Updated Transaction Overview

Original Transaction Overview
SPAC FUNDING
- The investor presentation mentions a PIPE agreement of $25 million that will be raised at $10.72/Share.
EARNOUT
- Sponsor
- If the Applicable Proceeds as of the date that is two years following the Closing Date are less than the Target Amount, the Sponsors will forfeit at most 500,000 Shares from each Tranche II and Tranche III.
- The number of shares forfeited will be equal to the Target Amount minus the actual Applicable Proceeds as of such date divided by 100.
- Applicable Proceeds are any capital raised before closing, the Trust Account remaining after the deal Closes and any capital raised two years after the Closing Date.
- The Target Amount is $50 million.”
- If the Applicable Proceeds as of the date that is two years following the Closing Date are less than the Target Amount, the Sponsors will forfeit at most 500,000 Shares from each Tranche II and Tranche III.
LOCK-UP
- Company
- Six months from the Closing or if the share price equals or exceeds $12.00 for 20/30 trading days at least 90 days after the Closing.
- Sponsor
- 5,317,641 Founder Shares will be subject to forfeiture based on the following thresholds:
- 1/3 will be released at the earlier of 6 months following the Closing or if the share price equals or exceeds $12.00 for 20/30 trading days at least 90 days after the Closing.
- 1/3 will be released at the earlier of
- (A) The Company and Fold raising $50 million or more following the Closing, one year from the Closing Date. If they raise less than $50 million, the shares will be released two years following the Closing
- (B) If the share price equals or exceeds $15.00 for 20/30 trading days at least 90 days after the Closing.
- 1/3 will be released at the earlier of 10 years following the Closing or if the share price equals or exceeds $17.00 for 20/30 trading days at least 90 days after the Closing.

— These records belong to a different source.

(** * rogp.core: Gaussian-process predictors embedded in an optimisation model

    A shallow embedding of [rogp/core.py]: the classes [Standard] and
    [Warped] and the factory [from_gpy].

    Conventions of the embedding.
    - numpy arrays are two-dimensional [ndarray]s: a shape and an indexing
    function (three-dimensional ones, [ndarray3], appear in
    [Warped._warp_deriv] only).  Shape mismatches raise, as in numpy, and
    so do [np.vectorize] and [np.nditer] on arrays without elements;
    [np.vectorize] takes the type of its result from the first value.  The
    memory layout of an array is not part of an [ndarray]: where the code
    depends on it ([np.nditer] visits the elements as they lie in memory)
    the layout is an argument.
    - the element type [T] is left open ([Scalar]): Python floats are read
    as real numbers ([R_Scalar]; rounding, overflow and NaN are not
    modelled, so what is proved of floats is proved of exact arithmetic),
    and the elements of an object array, floats or pyomo expressions, as
    terms ([expr_Scalar]).
    - exceptions are values of [exn] (class name and message); fallible
    code returns a [result].
    - the collaborators that live outside [core.py] ([kernels], [util],
    [scipy.optimize], [pyomo]) are taken as parameters. *)

From Stdlib Require Import Reals Lra Lia List String Arith Bool.
Import ListNotations.

Set Implicit Arguments.

(** ** Exceptions and results *)

Record exn := mk_exn { exn_class : string; exn_msg : string }.

Definition ValueError (msg : string) := mk_exn "ValueError" msg.
Definition RuntimeError (msg : string) := mk_exn "RuntimeError" msg.
Definition AttributeError (msg : string) := mk_exn "AttributeError" msg.
Definition NotImplementedError (msg : string) := mk_exn "NotImplementedError" msg.

Inductive result (A : Type) : Type :=
| Ok (a : A)
| Raise (e : exn).

Arguments Ok {A} a.
Arguments Raise {A} e.

Definition bind {A B : Type} (m : result A) (k : A -> result B) : result B :=
  match m with
  | Ok a => k a
  | Raise e => Raise e
  end.

Notation "x <- m ;; k" := (bind m (fun x => k))
(at level 61, m at next level, right associativity).

(** ** Scalars: the arithmetic protocol of array elements *)

(** [is_expression v] tells a pyomo expression object from a number: of a
    number, [v == 0] is a Python bool; of an expression, it is a relational
    expression. *)
Class Scalar (T : Type) : Type := {
  s0 : T;
  s1 : T;
  sadd : T -> T -> T;
  ssub : T -> T -> T;
  smul : T -> T -> T;
  spow : T -> nat -> T;
  is_expression : T -> bool
}.

#[export] Instance R_Scalar : Scalar R := {
  s0 := 0%R;
  s1 := 1%R;
  sadd := Rplus;
  ssub := Rminus;
  smul := Rmult;
  spow := pow;
  is_expression := fun _ => false
}.

(** the elements of an object array: a float, or a pyomo expression over
    decision variables.  The trees record the operations applied; the node
    classes pyomo chooses for them are not modelled. *)
Inductive expr : Type :=
| Num (r : R)
| Var (v : nat)
| SumExpression (a b : expr)
| DiffExpression (a b : expr)
| ProductExpression (a b : expr)
| PowExpression (a : expr) (n : nat)
| TanhExpression (a : expr).

(** arithmetic of two floats is float arithmetic; with a pyomo object on
    either side it builds an expression *)
Definition expr_binary (op : R -> R -> R) (node : expr -> expr -> expr)
    (a b : expr) : expr :=
  match a, b with
  | Num x, Num y => Num (op x y)
  | _, _ => node a b
  end.

Definition expr_pow (a : expr) (n : nat) : expr :=
  match a with
  | Num x => Num (x ^ n)
  | _ => PowExpression a n
  end.

(** [pyomo.environ.tanh]: the hyperbolic tangent of a float, an expression
    node otherwise *)
Definition pyomo_tanh (a : expr) : expr :=
  match a with
  | Num x => Num (tanh x)
  | _ => TanhExpression a
  end.

#[export] Instance expr_Scalar : Scalar expr := {
  s0 := Num 0;
  s1 := Num 1;
  sadd := expr_binary Rplus SumExpression;
  ssub := expr_binary Rminus DiffExpression;
  smul := expr_binary Rmult ProductExpression;
  spow := expr_pow;
  is_expression := fun e => match e with Num _ => false | _ => true end
}.

(** value of an expression under a valuation of the decision variables *)
Fixpoint value (rho : nat -> R) (e : expr) : R :=
  match e with
  | Num r => r
  | Var v => rho v
  | SumExpression a b => (value rho a + value rho b)%R
  | DiffExpression a b => (value rho a - value rho b)%R
  | ProductExpression a b => (value rho a * value rho b)%R
  | PowExpression a n => (value rho a ^ n)%R
  | TanhExpression a => tanh (value rho a)
  end.

(** ** numpy *)

Module np.
Section Arrays.
Context {T : Type} `{Scalar T}.

(** one-dimensional array *)
Record vec : Type := mk_vec { len : nat; vitem : nat -> T }.

(** two-dimensional array *)
Record ndarray : Type :=
  mk_nd { shape0 : nat; shape1 : nat; item : nat -> nat -> T }.

(** three-dimensional array *)
Record ndarray3 : Type :=
  mk_nd3 { dim0 : nat; dim1 : nat; dim2 : nat;
           item3 : nat -> nat -> nat -> T }.

Definition size (A : ndarray) : nat := shape0 A * shape1 A.

(** [np.array([[v]])] *)
Definition array11 (v : T) : ndarray := mk_nd 1 1 (fun _ _ => v).

(** [np.array([a, b])], kept as a single row *)
Definition array12 (a b : T) : ndarray :=
  mk_nd 1 2 (fun _ j => match j with O => a | _ => b end).

(** the array of the rows [l], each row padded or cut to [c] columns *)
Definition of_rows (c : nat) (l : list (list T)) : ndarray :=
  mk_nd (List.length l) c (fun i j => nth j (nth i l []) s0).

(** elementwise application of a function that does not raise, as in
    scalar-array arithmetic *)
Definition map (f : T -> T) (A : ndarray) : ndarray :=
  mk_nd (shape0 A) (shape1 A) (fun i j => f (item A i j)).

Definition map3 (f : T -> T) (A : ndarray3) : ndarray3 :=
  mk_nd3 (dim0 A) (dim1 A) (dim2 A) (fun i j k => f (item3 A i j k)).

(** broadcasting of one axis: equal lengths, or one of them is 1 *)
Definition bdim (a b : nat) : option nat :=
  if a =? b then Some a
  else if a =? 1 then Some b
  else if b =? 1 then Some a
  else None.

(** index into an axis of length [d] that is broadcast *)
Definition bidx (d i : nat) : nat := if d =? 1 then 0 else i.

Definition broadcast_error : exn :=
  ValueError "operands could not be broadcast together".

(** binary elementwise operation with broadcasting *)
Definition broadcast2 (op : T -> T -> T) (A B : ndarray) : result ndarray :=
  match bdim (shape0 A) (shape0 B), bdim (shape1 A) (shape1 B) with
  | Some r, Some c =>
      Ok (mk_nd r c (fun i j =>
            op (item A (bidx (shape0 A) i) (bidx (shape1 A) j))
               (item B (bidx (shape0 B) i) (bidx (shape1 B) j))))
  | _, _ => Raise broadcast_error
  end.

Definition subtract := broadcast2 ssub.
Definition add := broadcast2 sadd.

(** [A += B]: the result must have the shape of [A] *)
Definition iadd (A B : ndarray) : result ndarray :=
  match bdim (shape0 A) (shape0 B), bdim (shape1 A) (shape1 B) with
  | Some r, Some c =>
      if (r =? shape0 A) && (c =? shape1 A) then
        Ok (mk_nd r c (fun i j =>
              sadd (item A i j)
                   (item B (bidx (shape0 B) i) (bidx (shape1 B) j))))
      else Raise (ValueError "non-broadcastable output operand")
  | _, _ => Raise broadcast_error
  end.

- The remaining 3,297,500 Shares will be released based on the following:
- 25% once the business combination closes.
- 25% until the earlier of the second anniversary after the Closing or the share price exceeds $12.00 for any 20/30 trading days.
- 25% until the earlier of the second anniversary after the Closing or the share price exceeds $13.50 for any 20/30 trading days.
- 25% until the earlier of the second anniversary after the Closing or the share price exceeds $15.00 for any 20/30 trading days.
- In the event that the Company and Fold raise less than $50 million from the date of the Merger Agreement through the second anniversary of the Closing, the Sponsors shall automatically forfeit for no additional consideration up to 1,000,000 subject founder shares, as described in the Sponsor Share Restriction Agreement.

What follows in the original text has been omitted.